=== MATERIAL TO PROCESS ===

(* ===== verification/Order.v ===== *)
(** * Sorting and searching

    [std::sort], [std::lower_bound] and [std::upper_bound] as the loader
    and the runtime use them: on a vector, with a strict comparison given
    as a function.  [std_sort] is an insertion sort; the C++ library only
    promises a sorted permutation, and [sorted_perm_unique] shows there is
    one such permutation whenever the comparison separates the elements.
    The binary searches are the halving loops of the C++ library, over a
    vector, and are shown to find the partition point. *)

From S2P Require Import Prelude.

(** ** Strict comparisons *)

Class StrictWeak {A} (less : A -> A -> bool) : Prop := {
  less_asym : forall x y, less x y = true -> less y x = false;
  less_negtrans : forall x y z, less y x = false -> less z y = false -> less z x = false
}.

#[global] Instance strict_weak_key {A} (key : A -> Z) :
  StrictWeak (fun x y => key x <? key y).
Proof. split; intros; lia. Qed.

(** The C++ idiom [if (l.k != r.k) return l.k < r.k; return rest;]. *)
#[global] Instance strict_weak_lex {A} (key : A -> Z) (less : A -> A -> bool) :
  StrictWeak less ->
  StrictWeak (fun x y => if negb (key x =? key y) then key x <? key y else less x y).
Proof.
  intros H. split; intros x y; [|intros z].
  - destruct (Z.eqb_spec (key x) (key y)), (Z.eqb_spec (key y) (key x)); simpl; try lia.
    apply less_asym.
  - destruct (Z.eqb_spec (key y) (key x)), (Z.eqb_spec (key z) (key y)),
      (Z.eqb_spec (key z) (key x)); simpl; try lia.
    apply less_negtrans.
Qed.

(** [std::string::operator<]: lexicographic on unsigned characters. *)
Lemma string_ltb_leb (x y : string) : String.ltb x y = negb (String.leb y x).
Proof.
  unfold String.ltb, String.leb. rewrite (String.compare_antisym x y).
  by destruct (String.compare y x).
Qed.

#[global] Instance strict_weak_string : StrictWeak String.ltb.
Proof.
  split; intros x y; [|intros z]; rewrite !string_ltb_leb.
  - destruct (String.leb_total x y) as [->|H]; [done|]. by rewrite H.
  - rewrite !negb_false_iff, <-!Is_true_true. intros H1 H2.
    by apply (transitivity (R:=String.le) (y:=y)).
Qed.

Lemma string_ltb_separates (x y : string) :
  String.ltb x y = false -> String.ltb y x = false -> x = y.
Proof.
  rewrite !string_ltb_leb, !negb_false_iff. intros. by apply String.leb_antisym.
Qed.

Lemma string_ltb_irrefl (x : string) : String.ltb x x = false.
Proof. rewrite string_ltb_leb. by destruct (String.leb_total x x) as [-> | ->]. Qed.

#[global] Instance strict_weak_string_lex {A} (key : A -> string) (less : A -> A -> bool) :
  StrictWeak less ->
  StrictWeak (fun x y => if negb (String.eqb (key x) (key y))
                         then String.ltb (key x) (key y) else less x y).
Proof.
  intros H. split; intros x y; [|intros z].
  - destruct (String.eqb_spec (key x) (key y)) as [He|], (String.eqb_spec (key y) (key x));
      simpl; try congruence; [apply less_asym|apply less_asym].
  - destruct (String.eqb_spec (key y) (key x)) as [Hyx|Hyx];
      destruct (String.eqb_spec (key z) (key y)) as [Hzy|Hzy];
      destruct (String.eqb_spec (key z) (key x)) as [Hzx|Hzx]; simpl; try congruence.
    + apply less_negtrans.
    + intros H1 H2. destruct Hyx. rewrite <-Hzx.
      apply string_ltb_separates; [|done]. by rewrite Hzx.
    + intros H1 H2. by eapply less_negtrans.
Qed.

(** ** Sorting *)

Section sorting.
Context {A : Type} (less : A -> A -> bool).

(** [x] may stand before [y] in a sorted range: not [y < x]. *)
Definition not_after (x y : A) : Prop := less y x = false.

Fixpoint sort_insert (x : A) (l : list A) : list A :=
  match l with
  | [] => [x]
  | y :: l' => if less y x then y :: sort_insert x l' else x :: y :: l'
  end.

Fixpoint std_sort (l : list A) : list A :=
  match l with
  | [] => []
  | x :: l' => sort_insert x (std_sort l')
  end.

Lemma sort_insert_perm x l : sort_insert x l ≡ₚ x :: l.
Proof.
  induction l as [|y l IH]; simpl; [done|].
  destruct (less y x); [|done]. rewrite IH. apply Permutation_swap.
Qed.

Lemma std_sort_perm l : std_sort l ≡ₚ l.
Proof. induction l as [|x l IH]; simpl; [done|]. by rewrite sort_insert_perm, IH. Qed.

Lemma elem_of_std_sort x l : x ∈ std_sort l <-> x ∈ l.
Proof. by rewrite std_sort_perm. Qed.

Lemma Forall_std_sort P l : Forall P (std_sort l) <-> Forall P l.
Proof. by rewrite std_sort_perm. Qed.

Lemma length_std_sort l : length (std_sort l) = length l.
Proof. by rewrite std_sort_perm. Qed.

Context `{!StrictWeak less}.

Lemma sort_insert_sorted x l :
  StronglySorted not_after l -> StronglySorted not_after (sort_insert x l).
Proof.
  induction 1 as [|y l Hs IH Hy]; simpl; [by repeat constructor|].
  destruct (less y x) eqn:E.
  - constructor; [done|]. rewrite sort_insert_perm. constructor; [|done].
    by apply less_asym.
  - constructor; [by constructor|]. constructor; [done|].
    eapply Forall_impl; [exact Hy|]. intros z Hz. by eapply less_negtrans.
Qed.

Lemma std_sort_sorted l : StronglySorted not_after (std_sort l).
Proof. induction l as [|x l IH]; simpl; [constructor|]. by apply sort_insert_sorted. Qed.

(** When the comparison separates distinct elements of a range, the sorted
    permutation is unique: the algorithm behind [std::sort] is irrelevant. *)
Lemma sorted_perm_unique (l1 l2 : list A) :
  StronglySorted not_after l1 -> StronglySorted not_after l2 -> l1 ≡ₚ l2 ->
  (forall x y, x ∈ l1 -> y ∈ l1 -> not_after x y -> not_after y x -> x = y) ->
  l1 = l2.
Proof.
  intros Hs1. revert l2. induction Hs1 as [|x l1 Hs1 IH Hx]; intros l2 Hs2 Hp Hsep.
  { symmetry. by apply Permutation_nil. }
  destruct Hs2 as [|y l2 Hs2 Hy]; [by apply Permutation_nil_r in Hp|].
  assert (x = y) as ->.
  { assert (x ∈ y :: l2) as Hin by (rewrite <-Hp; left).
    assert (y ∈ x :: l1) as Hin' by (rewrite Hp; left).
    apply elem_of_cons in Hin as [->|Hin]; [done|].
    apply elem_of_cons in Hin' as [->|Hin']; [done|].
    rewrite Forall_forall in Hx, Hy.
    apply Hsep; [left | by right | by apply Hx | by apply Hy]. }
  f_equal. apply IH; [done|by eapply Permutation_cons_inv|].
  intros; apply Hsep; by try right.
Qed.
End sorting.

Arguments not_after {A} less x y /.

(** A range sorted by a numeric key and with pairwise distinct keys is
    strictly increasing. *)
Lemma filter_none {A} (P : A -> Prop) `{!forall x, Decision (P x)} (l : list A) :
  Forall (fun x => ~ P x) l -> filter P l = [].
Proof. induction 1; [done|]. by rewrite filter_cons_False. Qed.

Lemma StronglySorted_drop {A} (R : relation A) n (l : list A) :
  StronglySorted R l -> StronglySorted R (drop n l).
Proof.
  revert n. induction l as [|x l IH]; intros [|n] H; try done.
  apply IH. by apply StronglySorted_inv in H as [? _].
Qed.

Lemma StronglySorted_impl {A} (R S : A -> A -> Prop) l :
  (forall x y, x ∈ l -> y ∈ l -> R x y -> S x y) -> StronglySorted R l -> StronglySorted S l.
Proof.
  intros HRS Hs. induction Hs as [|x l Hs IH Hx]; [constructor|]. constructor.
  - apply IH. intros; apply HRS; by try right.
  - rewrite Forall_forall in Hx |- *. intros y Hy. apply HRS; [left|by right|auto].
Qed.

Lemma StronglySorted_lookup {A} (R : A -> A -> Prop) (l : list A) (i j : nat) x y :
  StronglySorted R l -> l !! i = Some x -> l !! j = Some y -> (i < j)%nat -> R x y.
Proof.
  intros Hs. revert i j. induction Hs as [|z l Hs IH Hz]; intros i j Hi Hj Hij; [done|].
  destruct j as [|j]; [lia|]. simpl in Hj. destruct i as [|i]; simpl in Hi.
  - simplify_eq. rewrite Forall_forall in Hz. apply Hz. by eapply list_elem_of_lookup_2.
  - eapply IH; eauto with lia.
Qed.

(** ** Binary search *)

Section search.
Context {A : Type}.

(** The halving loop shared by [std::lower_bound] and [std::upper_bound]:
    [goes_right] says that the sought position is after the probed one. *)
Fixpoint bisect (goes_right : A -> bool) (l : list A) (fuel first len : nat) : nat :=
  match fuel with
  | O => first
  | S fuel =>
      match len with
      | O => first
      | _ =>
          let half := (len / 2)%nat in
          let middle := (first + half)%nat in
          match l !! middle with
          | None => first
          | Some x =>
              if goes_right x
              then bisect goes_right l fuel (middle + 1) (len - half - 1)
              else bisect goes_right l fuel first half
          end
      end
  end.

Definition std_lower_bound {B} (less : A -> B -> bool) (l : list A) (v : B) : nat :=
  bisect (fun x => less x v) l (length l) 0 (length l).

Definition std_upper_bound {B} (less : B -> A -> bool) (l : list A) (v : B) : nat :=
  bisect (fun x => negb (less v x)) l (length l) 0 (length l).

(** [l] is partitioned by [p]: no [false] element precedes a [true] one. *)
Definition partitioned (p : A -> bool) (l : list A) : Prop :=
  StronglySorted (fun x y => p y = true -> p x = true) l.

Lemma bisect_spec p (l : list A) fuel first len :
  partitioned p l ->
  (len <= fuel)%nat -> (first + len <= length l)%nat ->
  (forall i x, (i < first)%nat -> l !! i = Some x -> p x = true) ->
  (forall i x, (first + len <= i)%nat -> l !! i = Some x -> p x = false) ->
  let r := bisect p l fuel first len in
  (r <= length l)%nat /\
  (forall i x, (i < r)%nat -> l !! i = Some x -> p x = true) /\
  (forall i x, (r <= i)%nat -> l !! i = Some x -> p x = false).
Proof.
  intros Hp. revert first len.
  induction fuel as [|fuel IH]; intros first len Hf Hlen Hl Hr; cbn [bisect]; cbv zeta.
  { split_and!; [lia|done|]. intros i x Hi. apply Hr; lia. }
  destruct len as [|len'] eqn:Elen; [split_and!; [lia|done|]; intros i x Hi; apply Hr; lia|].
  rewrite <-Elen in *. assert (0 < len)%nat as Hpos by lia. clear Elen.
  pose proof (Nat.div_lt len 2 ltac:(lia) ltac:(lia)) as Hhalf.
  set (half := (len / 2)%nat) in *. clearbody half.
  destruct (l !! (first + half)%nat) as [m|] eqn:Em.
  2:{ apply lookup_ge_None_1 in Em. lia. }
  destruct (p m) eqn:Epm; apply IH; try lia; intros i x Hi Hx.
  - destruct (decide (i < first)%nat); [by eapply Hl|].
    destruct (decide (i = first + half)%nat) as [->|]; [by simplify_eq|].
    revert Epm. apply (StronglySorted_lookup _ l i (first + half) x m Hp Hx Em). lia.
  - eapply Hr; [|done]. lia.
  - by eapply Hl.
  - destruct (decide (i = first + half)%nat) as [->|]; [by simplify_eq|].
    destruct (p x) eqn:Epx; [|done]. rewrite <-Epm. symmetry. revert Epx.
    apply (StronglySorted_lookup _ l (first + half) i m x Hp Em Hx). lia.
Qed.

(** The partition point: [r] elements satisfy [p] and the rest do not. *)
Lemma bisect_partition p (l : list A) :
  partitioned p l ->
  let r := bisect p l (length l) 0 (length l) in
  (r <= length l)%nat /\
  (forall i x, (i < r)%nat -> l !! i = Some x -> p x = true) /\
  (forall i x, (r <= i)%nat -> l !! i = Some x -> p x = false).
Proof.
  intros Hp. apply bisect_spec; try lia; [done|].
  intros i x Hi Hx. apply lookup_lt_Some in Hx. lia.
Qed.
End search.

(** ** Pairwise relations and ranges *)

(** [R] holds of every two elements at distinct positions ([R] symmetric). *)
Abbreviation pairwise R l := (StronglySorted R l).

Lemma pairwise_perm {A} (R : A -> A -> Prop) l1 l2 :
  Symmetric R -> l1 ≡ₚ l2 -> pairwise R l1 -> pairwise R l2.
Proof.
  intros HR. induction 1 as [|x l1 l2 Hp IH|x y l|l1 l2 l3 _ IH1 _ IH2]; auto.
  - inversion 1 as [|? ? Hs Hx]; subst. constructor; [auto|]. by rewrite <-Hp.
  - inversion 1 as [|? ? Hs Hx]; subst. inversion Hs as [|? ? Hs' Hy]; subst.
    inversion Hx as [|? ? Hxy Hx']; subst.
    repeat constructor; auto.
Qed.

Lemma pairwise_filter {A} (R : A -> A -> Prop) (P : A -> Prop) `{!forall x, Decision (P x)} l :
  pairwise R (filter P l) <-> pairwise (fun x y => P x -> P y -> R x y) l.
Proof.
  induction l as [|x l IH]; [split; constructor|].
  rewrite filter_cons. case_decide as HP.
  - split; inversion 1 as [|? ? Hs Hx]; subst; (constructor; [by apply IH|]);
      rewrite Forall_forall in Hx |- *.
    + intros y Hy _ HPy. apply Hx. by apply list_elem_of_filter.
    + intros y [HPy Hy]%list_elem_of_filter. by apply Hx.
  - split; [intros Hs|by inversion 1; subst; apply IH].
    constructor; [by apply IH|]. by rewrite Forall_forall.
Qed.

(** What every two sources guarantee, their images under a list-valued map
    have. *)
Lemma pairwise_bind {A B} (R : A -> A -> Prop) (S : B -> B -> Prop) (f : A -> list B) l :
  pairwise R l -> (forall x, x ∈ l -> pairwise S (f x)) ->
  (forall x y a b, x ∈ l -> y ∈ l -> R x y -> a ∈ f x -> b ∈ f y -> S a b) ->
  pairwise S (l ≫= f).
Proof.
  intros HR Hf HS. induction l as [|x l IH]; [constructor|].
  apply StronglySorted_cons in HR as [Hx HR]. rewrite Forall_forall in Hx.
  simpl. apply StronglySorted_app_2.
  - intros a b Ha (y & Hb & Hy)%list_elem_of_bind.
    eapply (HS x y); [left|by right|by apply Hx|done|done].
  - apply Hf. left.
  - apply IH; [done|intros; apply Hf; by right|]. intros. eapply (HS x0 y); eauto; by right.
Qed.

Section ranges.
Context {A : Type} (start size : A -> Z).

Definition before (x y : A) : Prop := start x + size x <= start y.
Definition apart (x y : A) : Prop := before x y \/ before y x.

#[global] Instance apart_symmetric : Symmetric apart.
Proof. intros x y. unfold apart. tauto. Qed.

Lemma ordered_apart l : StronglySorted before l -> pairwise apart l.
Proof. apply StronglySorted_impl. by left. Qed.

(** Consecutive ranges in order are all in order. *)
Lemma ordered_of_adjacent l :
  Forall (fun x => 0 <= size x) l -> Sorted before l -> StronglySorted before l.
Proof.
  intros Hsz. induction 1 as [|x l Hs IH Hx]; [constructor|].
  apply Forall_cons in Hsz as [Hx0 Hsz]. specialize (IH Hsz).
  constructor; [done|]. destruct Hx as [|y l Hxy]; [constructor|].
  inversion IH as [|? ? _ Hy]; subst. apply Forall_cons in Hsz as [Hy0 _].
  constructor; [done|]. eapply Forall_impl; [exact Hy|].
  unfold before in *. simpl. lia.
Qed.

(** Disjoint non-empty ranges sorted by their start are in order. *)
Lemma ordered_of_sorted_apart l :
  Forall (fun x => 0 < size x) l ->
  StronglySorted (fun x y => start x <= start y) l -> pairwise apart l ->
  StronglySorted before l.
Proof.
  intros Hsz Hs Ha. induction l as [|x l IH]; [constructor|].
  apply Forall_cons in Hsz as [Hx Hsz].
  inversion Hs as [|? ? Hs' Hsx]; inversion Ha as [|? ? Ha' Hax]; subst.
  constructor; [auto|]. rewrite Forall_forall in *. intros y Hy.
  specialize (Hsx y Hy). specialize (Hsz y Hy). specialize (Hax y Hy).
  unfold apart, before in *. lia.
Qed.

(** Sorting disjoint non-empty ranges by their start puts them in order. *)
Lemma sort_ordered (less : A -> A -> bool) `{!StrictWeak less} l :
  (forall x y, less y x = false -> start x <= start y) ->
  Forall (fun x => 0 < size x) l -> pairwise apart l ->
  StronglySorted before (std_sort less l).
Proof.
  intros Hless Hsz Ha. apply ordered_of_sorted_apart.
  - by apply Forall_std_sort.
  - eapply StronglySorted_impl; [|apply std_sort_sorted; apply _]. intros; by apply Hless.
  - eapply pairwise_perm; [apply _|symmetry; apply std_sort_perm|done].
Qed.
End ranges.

===

**PROBLEM DESCRIPTION:**
Copy out the range of lines above starting at the line with "intros i x Hi Hx. apply" and ending at the line with "by apply list_elem_of_filter.", exactly and including both.

**REPLY:**
  intros i x Hi Hx. apply lookup_lt_Some in Hx. lia.
Qed.
End search.

(** ** Pairwise relations and ranges *)

(** [R] holds of every two elements at distinct positions ([R] symmetric). *)
Abbreviation pairwise R l := (StronglySorted R l).

Lemma pairwise_perm {A} (R : A -> A -> Prop) l1 l2 :
  Symmetric R -> l1 ≡ₚ l2 -> pairwise R l1 -> pairwise R l2.
Proof.
  intros HR. induction 1 as [|x l1 l2 Hp IH|x y l|l1 l2 l3 _ IH1 _ IH2]; auto.
  - inversion 1 as [|? ? Hs Hx]; subst. constructor; [auto|]. by rewrite <-Hp.
  - inversion 1 as [|? ? Hs Hx]; subst. inversion Hs as [|? ? Hs' Hy]; subst.
    inversion Hx as [|? ? Hxy Hx']; subst.
    repeat constructor; auto.
Qed.

Lemma pairwise_filter {A} (R : A -> A -> Prop) (P : A -> Prop) `{!forall x, Decision (P x)} l :
  pairwise R (filter P l) <-> pairwise (fun x y => P x -> P y -> R x y) l.
Proof.
  induction l as [|x l IH]; [split; constructor|].
  rewrite filter_cons. case_decide as HP.
  - split; inversion 1 as [|? ? Hs Hx]; subst; (constructor; [by apply IH|]);
      rewrite Forall_forall in Hx |- *.
    + intros y Hy _ HPy. apply Hx. by apply list_elem_of_filter.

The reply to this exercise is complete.